Fundamentals of the Crisis 2) The Lira Rate

The Lira exchange rate has been fixed since 1997, when BDL decided to adopt an official fixed rate of LL1507/dollar.

The goal was to stabilize the currency after periods of heavy Lira depreciations and inflation suffered from the second half of the mid 80s until 1992.

The policy has been criticized for keeping the same rate to the dollar for so long, given that it was often judged for many years to be at least 50% overvalued relative to the US dollar.

There are people who have argued that Lebanon should have gone to a stricter peg with a currency board, which would complement the high level of dollarization while ensuring greater monetary and fiscal discipline.

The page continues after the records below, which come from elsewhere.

(* ===== verification/NinepReplies.v ===== *)
(** What a 9P handler can write and when it can panic, whatever the router
    answers and whatever the other connections do to the shared state. *)
From S2P Require Import Prelude RustStr Proc Wire Router Ninep.
#[local] Open Scope proc_scope.

(** The two message bodies whose parsing indexes out of range: a Tversion
    with one byte of its version string's length, a Twalk with one byte of its
    name count. *)
Definition truncated_body (msg_type : N) (body : bytes) : Prop :=
  (msg_type = TVERSION /\ length body = 5) \/ (msg_type = TWALK /\ length body = 9).

(** A handler that returns has written exactly one reply, of the type that
    answers the request and with its tag; one that fails or panics has written
    nothing. *)
Definition answers (msg_type tag : N) (may_panic : Prop)
    (ms : list bytes) (o : outcome bytes unit) : Prop :=
  match o with
  | ORet _ => exists payload, ms = [send_reply (msg_type + 1) tag payload]
  | OFail _ => ms = []
  | OPanic => ms = [] /\ may_panic
  end.

(** * Proof rules for the handlers' actions *)
Section rules.
Context {St Rq Rp M E : Type}.
Abbreviation proc := (proc St Rq Rp M E).
Implicit Types B : Type.

Lemma wp_fail_if {B} b e (k : unit -> proc B) Q :
  (b = true -> Q [] (OFail e)) -> (b = false -> wp (k tt) Q) -> wp (bind (fail_if b e) k) Q.
Proof. destruct b; simpl; auto. Qed.

Lemma wp_unwrap {A B} (o : option A) (k : A -> proc B) Q :
  (o = None -> Q [] OPanic) -> (forall a, o = Some a -> wp (k a) Q) ->
  wp (bind (unwrap o) k) Q.
Proof. destruct o; simpl; auto. Qed.

Lemma wp_get {A B} (f : St -> A) (k : A -> proc B) Q :
  (forall a, wp (k a) Q) -> wp (bind (get f) k) Q.
Proof. simpl. auto. Qed.

Lemma wp_update {B} (f : St -> St) (k : unit -> proc B) Q :
  wp (k tt) Q -> wp (bind (update f) k) Q.
Proof. simpl. auto. Qed.

Lemma wp_modify {A B} (f : St -> A * St) (k : A -> proc B) Q :
  (forall a, wp (k a) Q) -> wp (bind (modify f) k) Q.
Proof. simpl. auto. Qed.

Lemma wp_call {B} rq (k : Rp -> proc B) Q :
  (forall r, wp (k r) Q) -> wp (bind (call rq) k) Q.
Proof. simpl. auto. Qed.

(** A part of a handler that writes nothing and cannot panic. *)
Definition silent {A} (ms : list M) (o : outcome E A) : Prop := ms = [] /\ o <> OPanic.

Lemma wp_silent {A B} (p : proc A) (k : A -> proc B) Q :
  wp p silent -> (forall e, Q [] (OFail e)) -> (forall a, wp (k a) Q) -> wp (bind p k) Q.
Proof.
  intros Hp He Hk. apply wp_bind. eapply wp_mono; [|exact Hp].
  intros ms [a|e|] [-> Hne]; simpl; [apply Hk|apply He|done].
Qed.

Lemma wp_ret {A B} (a : A) (k : A -> proc B) Q : wp (k a) Q -> wp (bind (Ret a) k) Q.
Proof. done. Qed.
End rules.

Section handlers.
Context {ord : IterOrder N PathEntry}.
Variable now : N.
Abbreviation proc := (proc Shared Request route_reply bytes bytes).

Lemma wp_lookup_fid {B} fid (k : FidEntry -> proc B) Q :
  Q [] (OFail (str "unknown fid")) -> (forall e, wp (k e) Q) -> wp (bind (lookup_fid fid) k) Q.
Proof. intros H1 H2. simpl. intros s. destruct (fids s !! fid); simpl; auto. Qed.

Lemma wp_route {B} op path data what (k : HandlerResponse -> proc B) Q :
  (forall e, Q [] (OFail e)) -> (forall r, wp (k r) Q) ->
  wp (bind (route op path data what) k) Q.
Proof. intros H1 H2. simpl. intros r. destruct r as [| |[resp|e]]; simpl; auto. Qed.

Lemma wp_reply ty tag payload Q :
  Q [send_reply ty tag payload] (ORet tt) -> wp (reply ty tag payload) Q.
Proof. done. Qed.
End handlers.

#[local] Opaque bind get update modify unwrap call fail_if route lookup_fid reply.

(** An index that the handler's own length checks keep in range. *)
Ltac in_range_tac :=
  match goal with
  | H : get_u8 ?i ?b = None |- _ =>
      unfold get_u8 in H; destruct (lookup_lt_is_Some_2 b i) as [? H']; [lia|];
      rewrite H' in H; discriminate
  | H : ?o = None |- _ =>
      let H' := fresh in
      assert (is_Some o) as [? H'] by
        (unfold get_u16, get_u32, get_u64 in *;
         first [apply get_le_is_Some; lia | rewrite get_slice_Some by lia; eauto]);
      rewrite H' in H; discriminate
  end.

Ltac to_arith :=
  repeat match goal with
  | H : Nat.ltb _ _ = false |- _ => apply Nat.ltb_ge in H
  | H : Nat.ltb _ _ = true |- _ => apply Nat.ltb_lt in H
  | H : Nat.leb _ _ = true |- _ => apply Nat.leb_le in H
  | H : Nat.leb _ _ = false |- _ => apply Nat.leb_gt in H
  | H : (_ && _) = true |- _ => apply andb_true_iff in H as [??]
  end.

Ltac wp_step :=
  first
    [ apply wp_fail_if; intros ?; to_arith
    | apply wp_unwrap; [intros ?|intros ? ?]
    | apply wp_lookup_fid; [|intros ?]
    | apply wp_route; [intros ?|intros ?]
    | apply wp_get; intros ?
    | apply wp_call; intros ?
    | apply wp_update
    | apply wp_modify; intros ?
    | apply wp_ret
    | progress cbn [wp]
    | apply wp_reply ].

(** Close the leaves: a reply of the right type, an error, an unreachable panic. *)
Ltac wp_leaf :=
  first [ by eexists | done | by split | exfalso; in_range_tac ].

Ltac wp_auto := repeat (wp_step; try wp_leaf).

Section replies.
Context {ord : IterOrder N PathEntry}.
Variable now : N.
Abbreviation proc := (proc Shared Request route_reply bytes bytes).

Lemma handle_version_answers tag body :
  wp (handle_version tag body) (answers TVERSION tag (length body = 5)).
Proof.
  unfold handle_version. wp_auto. apply wp_bind.
  destruct (Nat.ltb 4 (length body)) eqn:E; to_arith; cbn [wp wp_then]; [|wp_auto].
  wp_step.
  { split; [done|]. destruct (decide (length body = 5)); [done|exfalso; in_range_tac]. }
  case_match; to_arith; [|cbn; wp_auto].
  wp_auto.
Qed.

Lemma handle_attach_answers tag body : wp (handle_attach tag body) (answers TATTACH tag False).
Proof. unfold handle_attach. wp_auto. Qed.

Lemma walk_loop_silent body n w : wp (walk_loop body n w) silent.
Proof.
  revert w. induction n as [|n IH]; intros w; cbn [walk_loop]; [done|].
  wp_auto. apply wp_silent; [case_match; wp_auto|done|intros _].
  wp_auto.
Qed.

Lemma handle_walk_answers tag body :
  wp (handle_walk tag body) (answers TWALK tag (length body = 9)).
Proof.
  unfold handle_walk. do 3 (wp_step; try wp_leaf). wp_step.
  { split; [done|]. destruct (decide (length body = 9)); [done|exfalso; in_range_tac]. }
  wp_auto. apply wp_silent; [apply walk_loop_silent|done|intros ?]. wp_auto.
Qed.

Lemma handle_open_answers tag body : wp (handle_open tag body) (answers TOPEN tag False).
Proof. unfold handle_open. wp_auto. Qed.

Lemma handle_create_answers tag body : wp (handle_create tag body) (answers TCREATE tag False).
Proof. unfold handle_create. wp_auto. Qed.

Lemma handle_read_answers tag body : wp (handle_read now tag body) (answers TREAD tag False).
Proof. unfold handle_read. wp_auto. case_match; wp_auto. Qed.

Lemma handle_write_answers tag body : wp (handle_write tag body) (answers TWRITE tag False).
Proof.
  unfold handle_write. do 5 (wp_step; try wp_leaf). wp_step; [|wp_auto].
  exfalso. unfold lenN in *.
  match goal with H : get_slice _ _ _ = None |- _ =>
    rewrite get_slice_Some in H by lia; discriminate end.
Qed.

Lemma handle_clunk_answers tag body : wp (handle_clunk tag body) (answers TCLUNK tag False).
Proof.
  unfold handle_clunk. wp_auto.
  apply wp_silent; [case_match; wp_auto|done|intros _]. wp_auto.
Qed.

Lemma handle_remove_answers tag body : wp (handle_remove tag body) (answers TREMOVE tag False).
Proof. unfold handle_remove. wp_auto. Qed.

Lemma handle_stat_answers tag body : wp (handle_stat now tag body) (answers TSTAT tag False).
Proof. unfold handle_stat. wp_auto. Qed.

Lemma parse_wstat_silent path data : wp (parse_wstat path data) silent.
Proof.
  unfold parse_wstat.
  set (off := if Nat.leb _ _ then _ + 8 else _ : nat). clearbody off.
  apply wp_silent; [|done|done].
  destruct (Nat.leb (off + 2) (length data)) eqn:E; to_arith; [|done].
  wp_step; [wp_leaf|].
  destruct (_ && _) eqn:E2; to_arith; [|done]. wp_auto.
Qed.

Lemma handle_wstat_answers tag body : wp (handle_wstat tag body) (answers TWSTAT tag False).
Proof.
  unfold handle_wstat. do 3 (wp_step; try wp_leaf). wp_step; [wp_leaf|].
  do 2 (wp_step; try wp_leaf). wp_step.
  { exfalso. unfold lenN in *.
    match goal with H : get_slice 2 _ _ = None |- _ =>
      rewrite get_slice_Some in H by lia; discriminate end. }
  case_match; [wp_auto|].
  apply wp_silent; [apply parse_wstat_silent|done|intros ws].
  apply wp_silent; [|done|intros _; wp_auto].
  destruct (ws_name ws); [wp_auto|]. case_match; wp_auto.
Qed.

Lemma handle_flush_answers tag : wp (handle_flush tag) (answers TFLUSH tag False).
Proof. unfold handle_flush. wp_auto. Qed.
End replies.

#[local] Transparent bind get update modify unwrap call fail_if route lookup_fid reply.

Section handle_message_properties.
Context {ord : IterOrder N PathEntry}.
Variable now : N.

Lemma answers_mono ty tag (P P' : Prop) :
  (P -> P') -> forall ms o, answers ty tag P ms o -> answers ty tag P' ms o.
Proof. intros HP ms [a|e|]; simpl; [done|done|tauto]. Qed.

Ltac by_handler lem := eapply wp_mono; [|exact lem]; apply answers_mono; tauto.

Lemma handle_message_wp msg_type tag body :
  wp (handle_message now msg_type tag body) (answers msg_type tag (truncated_body msg_type body)).
Proof.
  unfold handle_message, truncated_body.
  repeat (match goal with |- context [N.eqb msg_type ?c] =>
            destruct (N.eqb_spec msg_type c) as [->|?] end; [
    first [ by_handler (handle_version_answers tag body)
          | by_handler (handle_attach_answers tag body)
          | by_handler (handle_walk_answers tag body)
          | by_handler (handle_open_answers tag body)
          | by_handler (handle_read_answers now tag body)
          | by_handler (handle_write_answers tag body)
          | by_handler (handle_clunk_answers tag body)
          | by_handler (handle_create_answers tag body)
          | by_handler (handle_remove_answers tag body)
          | by_handler (handle_stat_answers now tag body)
          | by_handler (handle_wstat_answers tag body)
          | by_handler (handle_flush_answers tag) ]|]).
  done.
Qed.

(** C12: Whatever the router answers and the other connections do, a handler
    that returns has written exactly one reply, whose type answers the request
    and whose tag is the request's; a handler that fails has written nothing
    (so the error reply is the only one); a handler that panics has written
    nothing and was given a truncated Tversion or Twalk. *)
Theorem handle_message_replies msg_type tag body ms o :
  may (handle_message now msg_type tag body) ms o ->
  answers msg_type tag (truncated_body msg_type body) ms o.
Proof. apply wp_sound, handle_message_wp. Qed.

#[export] Instance truncated_body_dec msg_type body : Decision (truncated_body msg_type body).
Proof. unfold truncated_body. apply _. Defined.

Lemma truncated_panics msg_type tag body :
  truncated_body msg_type body -> handle_message now msg_type tag body = Panic.
Proof.
  intros [[-> Hl]|[-> Hl]].
  - do 5 (destruct body as [|? body]; [done|]). by destruct body.
  - do 9 (destruct body as [|? body]; [done|]). by destruct body.
Qed.

(** C19: The handlers panic on exactly two message shapes, a Tversion of five
    body bytes and a Twalk of nine: there they always panic, and on every other
    message no slice, index or conversion of any handler can. *)
Theorem handle_message_panics msg_type tag body :
  (truncated_body msg_type body ->
     forall ms o, may (handle_message now msg_type tag body) ms o -> o = OPanic) /\
  (~ truncated_body msg_type body ->
     forall ms o, may (handle_message now msg_type tag body) ms o -> o <> OPanic).
Proof.
  split.
  - intros Ht ms o. rewrite truncated_panics by done. by inversion 1.
  - intros Hn ms o Hm ->. by apply handle_message_replies in Hm as [_ ?].
Qed.
End handle_message_properties.

Lemma handle_message_replies_witness :
  answers TFLUSH 7 (truncated_body TFLUSH []) [send_reply RFLUSH 7 []] (ORet tt).
Proof.
  apply (handle_message_replies (ord := default_order) 0 TFLUSH 7 []).
  repeat constructor.
Defined.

At the other end of the spectrum, others have argued it should have had a managed soft floating rate, which can stabilize balance of payments issues via adjustments in relative prices with foreign economies.

It should be noted that floating exchange rates are not inherently better or worse than fixed exchange rates. It crucially depends on the context and the range of accompanying policies made by the government.

While floating exchange rates have been adopted by most large advanced economies since the 1970s, a fixed exchange rate can create a stabilizing financial and macro environment for small countries. This can help increase trade volumes, foreign investments, and financial linkages with the outside world.

However, a fixed exchange rate can also become overvalued over time, creating distortions in the form of undervalued imports, foreign travel bills, government borrowing; overvalued exports; and labor market distortions. These all aggravate balance of payments problems.

It is the state that should maintain fiscal discipline, commit smart investments, promote industrial policy, regulate banking policies, enact supply-side structural reforms, and support a soft-landing devaluation if necessary, to avoid the potential side effects mentioned above.

There were opportunities for such actions. Paris I, II, III, Cedre…etc…

In the end, it was much easier to kick the can down the road. While the music was on, the cats continued to dance…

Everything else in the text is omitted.